Segment Start: Records for processing
(** The loop keeps every line from the first heading on, in groups that
    begin at the headings. *)
Lemma chunkLines_groups (lines : list string) :
  forall chunks current groups,
    map Docs.content chunks = map (JS.join JS.nl) groups ->
    Forall (fun g => g <> []) groups ->
    (forall raw, current = Some raw -> Docs.rawLines raw <> []) ->
    exists groups',
      map Docs.content (fst (Docs.chunkLines allCategories testIgnoringCase source lines chunks current))
        = map (JS.join JS.nl) groups' /\
      Forall (fun g => g <> []) groups' /\
      (forall raw, snd (Docs.chunkLines allCategories testIgnoringCase source lines chunks current) = Some raw ->
                   Docs.rawLines raw <> []) /\
      (List.concat groups'
         ++ Observations.pendingLines (snd (Docs.chunkLines allCategories testIgnoringCase source lines chunks current)))%list
      = (List.concat groups ++ Observations.pendingLines current
           ++ match current with
              | Some _ => lines
              | None => Observations.fromFirstHeading lines
              end)%list.
Proof.
  induction lines as [|line rest IH]; intros chunks current groups Hc Hg Hcur.
  - exists groups. cbn [Docs.chunkLines fst snd]. repeat split; try assumption.
    destruct current;
      cbn [Observations.pendingLines Observations.fromFirstHeading app];
      now rewrite ?app_nil_r.
  - assert (forall chunks' groups',
              map Docs.content chunks' = map (JS.join JS.nl) groups' ->
              Forall (fun g => g <> []) groups' ->
              forall heading level,
              (List.concat groups' ++ [line] ++ rest)%list
              = (List.concat groups ++ Observations.pendingLines current
                   ++ match current with
                      | Some _ => line :: rest
                      | None => line :: rest
                      end)%list ->
              exists groups'',
                map Docs.content
                  (fst (Docs.chunkLines allCategories testIgnoringCase source rest chunks'
                          (Some {| Docs.rawHeading := heading;
                                   Docs.rawLevel := level;
                                   Docs.rawLines := [line] |})))
                  = map (JS.join JS.nl) groups'' /\
                Forall (fun g => g <> []) groups'' /\
                (forall raw,
                   snd (Docs.chunkLines allCategories testIgnoringCase source rest chunks'
                          (Some {| Docs.rawHeading := heading;
                                   Docs.rawLevel := level;
                                   Docs.rawLines := [line] |})) = Some raw ->
                   Docs.rawLines raw <> []) /\
                (List.concat groups''
                   ++ Observations.pendingLines
                        (snd (Docs.chunkLines allCategories testIgnoringCase source rest chunks'
                                (Some {| Docs.rawHeading := heading;
                                         Docs.rawLevel := level;
                                         Docs.rawLines := [line] |}))))%list
                = (List.concat groups ++ Observations.pendingLines current
                     ++ line :: rest)%list) as Hstart.
    { intros chunks' groups' Hc' Hg' heading level Heq.
      destruct (IH chunks' (Some {| Docs.rawHeading := heading;
                                    Docs.rawLevel := level;
                                    Docs.rawLines := [line] |}) groups' Hc' Hg')
        as [groups'' [H1 [H2 [H3 H4]]]].
      - intros raw [= <-]. discriminate.
      - exists groups''. repeat split; try assumption.
        rewrite H4. cbn [Observations.pendingLines Docs.rawLines].
        rewrite Heq. now destruct current. }
    assert (forall heading level,
              Observations.isHeading line = true ->
              exists groups'',
                map Docs.content
                  (fst (Docs.chunkLines allCategories testIgnoringCase source rest
                          match current with
                          | Some chunk => (chunks ++ [Docs.finalizeChunk allCategories testIgnoringCase chunk source])%list
                          | None => chunks
                          end
                          (Some {| Docs.rawHeading := heading;
                                   Docs.rawLevel := level;
                                   Docs.rawLines := [line] |})))
                  = map (JS.join JS.nl) groups'' /\
                Forall (fun g => g <> []) groups'' /\
                (forall raw,
                   snd (Docs.chunkLines allCategories testIgnoringCase source rest
                          match current with
                          | Some chunk => (chunks ++ [Docs.finalizeChunk allCategories testIgnoringCase chunk source])%list
                          | None => chunks
                          end
                          (Some {| Docs.rawHeading := heading;
                                   Docs.rawLevel := level;
                                   Docs.rawLines := [line] |})) = Some raw ->
                   Docs.rawLines raw <> []) /\
                (List.concat groups''
                   ++ Observations.pendingLines
                        (snd (Docs.chunkLines allCategories testIgnoringCase source rest
                                match current with
                                | Some chunk =>
                                    (chunks ++ [Docs.finalizeChunk allCategories testIgnoringCase chunk source])%list
                                | None => chunks
                                end
                                (Some {| Docs.rawHeading := heading;
                                         Docs.rawLevel := level;
                                         Docs.rawLines := [line] |}))))%list
                = (List.concat groups ++ Observations.pendingLines current
                     ++ match current with
                        | Some _ => line :: rest
                        | None => Observations.fromFirstHeading (line :: rest)
                        end)%list) as Hheading.
    { intros heading level Hh.
      cbn [Observations.fromFirstHeading]. rewrite Hh.
      destruct current as [chunk|].
      - apply (Hstart _ (groups ++ [Docs.rawLines chunk])%list).
        + rewrite !map_app, Hc. reflexivity.
        + apply Forall_app. split; [assumption|].
          constructor; [now apply Hcur | constructor].
        + rewrite concat_app. cbn [List.concat Observations.pendingLines].
          now rewrite app_nil_r, <- !app_assoc.
      - apply (Hstart _ groups); try assumption. reflexivity. }
    cbn [Docs.chunkLines].
    destruct (Docs.h2Match line) as [t2|] eqn:M2;
      [|destruct (Docs.h3Match line) as [t3|] eqn:M3].
    + destruct (Docs.h3Match line);
        apply Hheading; unfold Observations.isHeading; now rewrite M2.
    + apply Hheading. unfold Observations.isHeading. now rewrite M2, M3.
    + assert (Observations.isHeading line = false) as Hh
        by (unfold Observations.isHeading; now rewrite M2, M3).
      cbn [Observations.fromFirstHeading]. rewrite Hh.
      destruct current as [chunk|].
      * destruct (IH chunks
                    (Some {| Docs.rawHeading := Docs.rawHeading chunk;
                             Docs.rawLevel := Docs.rawLevel chunk;
                             Docs.rawLines := (Docs.rawLines chunk ++ [line])%list |})
                    groups Hc Hg) as [groups'' [H1 [H2 [H3 H4]]]].
        -- intros raw [= <-]. cbn. now destruct (Docs.rawLines chunk).
        -- exists groups''. repeat split; try assumption.
           rewrite H4. cbn [Observations.pendingLines Docs.rawLines].
           now rewrite <- !app_assoc.
      * destruct (IH chunks None groups Hc Hg) as [groups'' [H1 [H2 [H3 H4]]]].
        -- discriminate.
        -- exists groups''. repeat split; assumption.
Qed.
Segment End: Records for processing
Aim of the task:
Note every line of the entries in which "apply" appears, and copy it down.

Answer to this exercise:
      - apply (Hstart _ (groups ++ [Docs.rawLines chunk])%list).
        + apply Forall_app. split; [assumption|].
          constructor; [now apply Hcur | constructor].
      - apply (Hstart _ groups); try assumption. reflexivity. }
        apply Hheading; unfold Observations.isHeading; now rewrite M2.
    + apply Hheading. unfold Observations.isHeading. now rewrite M2, M3.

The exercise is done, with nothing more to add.